Top of RECORDS TO PROCESS

(** * Emotional climate: a shallow embedding of [emotional_climate.py]

    Python [str] values are modelled as Rocq [string]s whose characters are
    the code points 0..255 (Latin-1); the character classes of the Python
    runtime ([\w] of the [re] module, [str.isspace]) are written out for
    that range.  Python numbers ([int] and [float]) are modelled as exact
    rationals [Q]; NumPy's [nan] is a constructor of its own.

    The [isinstance(..., str)] / [isinstance(..., list)] guards of the
    source always pass on the typed inputs of this model, so their
    [TypeError] branches do not appear. *)

From Stdlib Require Import Ascii String List ZArith QArith Bool Lia.
From Stdlib Require Import Sorting.Sorted Sorting.Permutation.
Import ListNotations.

Open Scope string_scope.

(* ------------------------------------------------------------------ *)
(** ** Python runtime: errors, numbers, characters *)

(** The exceptions raised by the code.  An [IndexError] of
    [extract_feeling] carries the numbers its message prints. *)
Inductive py_error :=
| TypeError
| ValueError
| IndexError_negative (subgroup : Z)
| IndexError_range (words_matched : nat) (subgroup : Z).

Inductive result (A : Type) :=
| Ok (a : A)
| Err (e : py_error).
Arguments Ok {A} a.
Arguments Err {A} e.

Definition is_index_error {A} (r : result A) : bool :=
  match r with
  | Err (IndexError_negative _) | Err (IndexError_range _ _) => true
  | _ => false
  end.

(** A Python numeric value as produced by the code: a number, or NumPy's
    [nan]. *)
Inductive num :=
| Num (q : Q)
| NaN.

Definition Qltb (x y : Q) : bool := negb (Qle_bool y x).

(** Python's [<] on numbers; any comparison with [nan] is [False]. *)
Definition num_lt (a b : num) : bool :=
  match a, b with
  | Num x, Num y => Qltb x y
  | _, _ => false
  end.

(** Python's [==] on numbers; [nan == nan] is [False]. *)
Definition num_eqb (a b : num) : bool :=
  match a, b with
  | Num x, Num y => Qeq_bool x y
  | _, _ => false
  end.

Definition newline : ascii := Ascii.ascii_of_nat 10.

(** [str.isspace] on Latin-1 code points. *)
Definition is_space (c : ascii) : bool :=
  let n := Ascii.nat_of_ascii c in
  (((9 <=? n) && (n <=? 13)) || ((28 <=? n) && (n <=? 32))
  || (n =? 133) || (n =? 160))%nat.

(** [\w] of Python's [re] on [str] patterns, on Latin-1 code points:
    [_] and the characters with [str.isalnum]. *)
Definition is_word (c : ascii) : bool :=
  let n := Ascii.nat_of_ascii c in
  let between (a b : nat) := ((a <=? n) && (n <=? b))%nat in
  (between 48 57 || between 65 90 || between 97 122 || (n =? 95)
  || (n =? 170) || between 178 179 || (n =? 181)
  || between 185 186 || between 188 190
  || between 192 214 || between 216 246 || between 248 255)%nat.

(* ------------------------------------------------------------------ *)
(** ** Python string and list primitives *)

(** [s[n:]] for [n >= 0]. *)
Fixpoint str_drop (n : nat) (s : string) : string :=
  match n, s with
  | O, _ => s
  | S n', String _ r => str_drop n' r
  | S _, EmptyString => EmptyString
  end.

(** [s.replace(old, new)] for a one-character [old] and [new]. *)
Fixpoint replace_char (old new : ascii) (s : string) : string :=
  match s with
  | EmptyString => EmptyString
  | String c r =>
      String (if Ascii.eqb c old then new else c) (replace_char old new r)
  end.

(** [s.find(c)] for a one-character [c]: the first index, or [-1]. *)
Fixpoint find_index (c : ascii) (s : string) : option nat :=
  match s with
  | EmptyString => None
  | String d r =>
      if Ascii.eqb d c then Some O
      else option_map S (find_index c r)
  end.

Definition py_find (s : string) (c : ascii) : Z :=
  match find_index c s with
  | Some i => Z.of_nat i
  | None => (-1)%Z
  end.

(** [s.lstrip()], [s.rstrip()] and [s.strip()]. *)
Fixpoint lstrip (s : string) : string :=
  match s with
  | EmptyString => EmptyString
  | String c r => if is_space c then lstrip r else s
  end.

Fixpoint rstrip (s : string) : string :=
  match s with
  | EmptyString => EmptyString
  | String c r =>
      let r' := rstrip r in
      match r' with
      | EmptyString => if is_space c then EmptyString else String c EmptyString
      | _ => String c r'
      end
  end.

Definition py_strip (s : string) : string := rstrip (lstrip s).

(** [s.split(sep)] for a non-empty [sep]: the pieces between the
    non-overlapping occurrences of [sep], scanned left to right; [acc] is
    the piece read so far.  Each step consumes at least one character, so
    [S (length s)] steps are enough. *)
Fixpoint split_fuel (fuel : nat) (sep s acc : string) : list string :=
  match fuel with
  | O => [acc ++ s]
  | S f =>
      match s with
      | EmptyString => [acc]
      | String c r =>
          if String.prefix sep s
          then acc :: split_fuel f sep (str_drop (String.length sep) s) ""
          else split_fuel f sep r (acc ++ String c EmptyString)
      end
  end.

Bottom of RECORDS TO PROCESS

From the material above, copy each line that includes the word "lstrip".

● ANSWER SECTION
(** [s.lstrip()], [s.rstrip()] and [s.strip()]. *)
Fixpoint lstrip (s : string) : string :=
  | String c r => if is_space c then lstrip r else s
Definition py_strip (s : string) : string := rstrip (lstrip s).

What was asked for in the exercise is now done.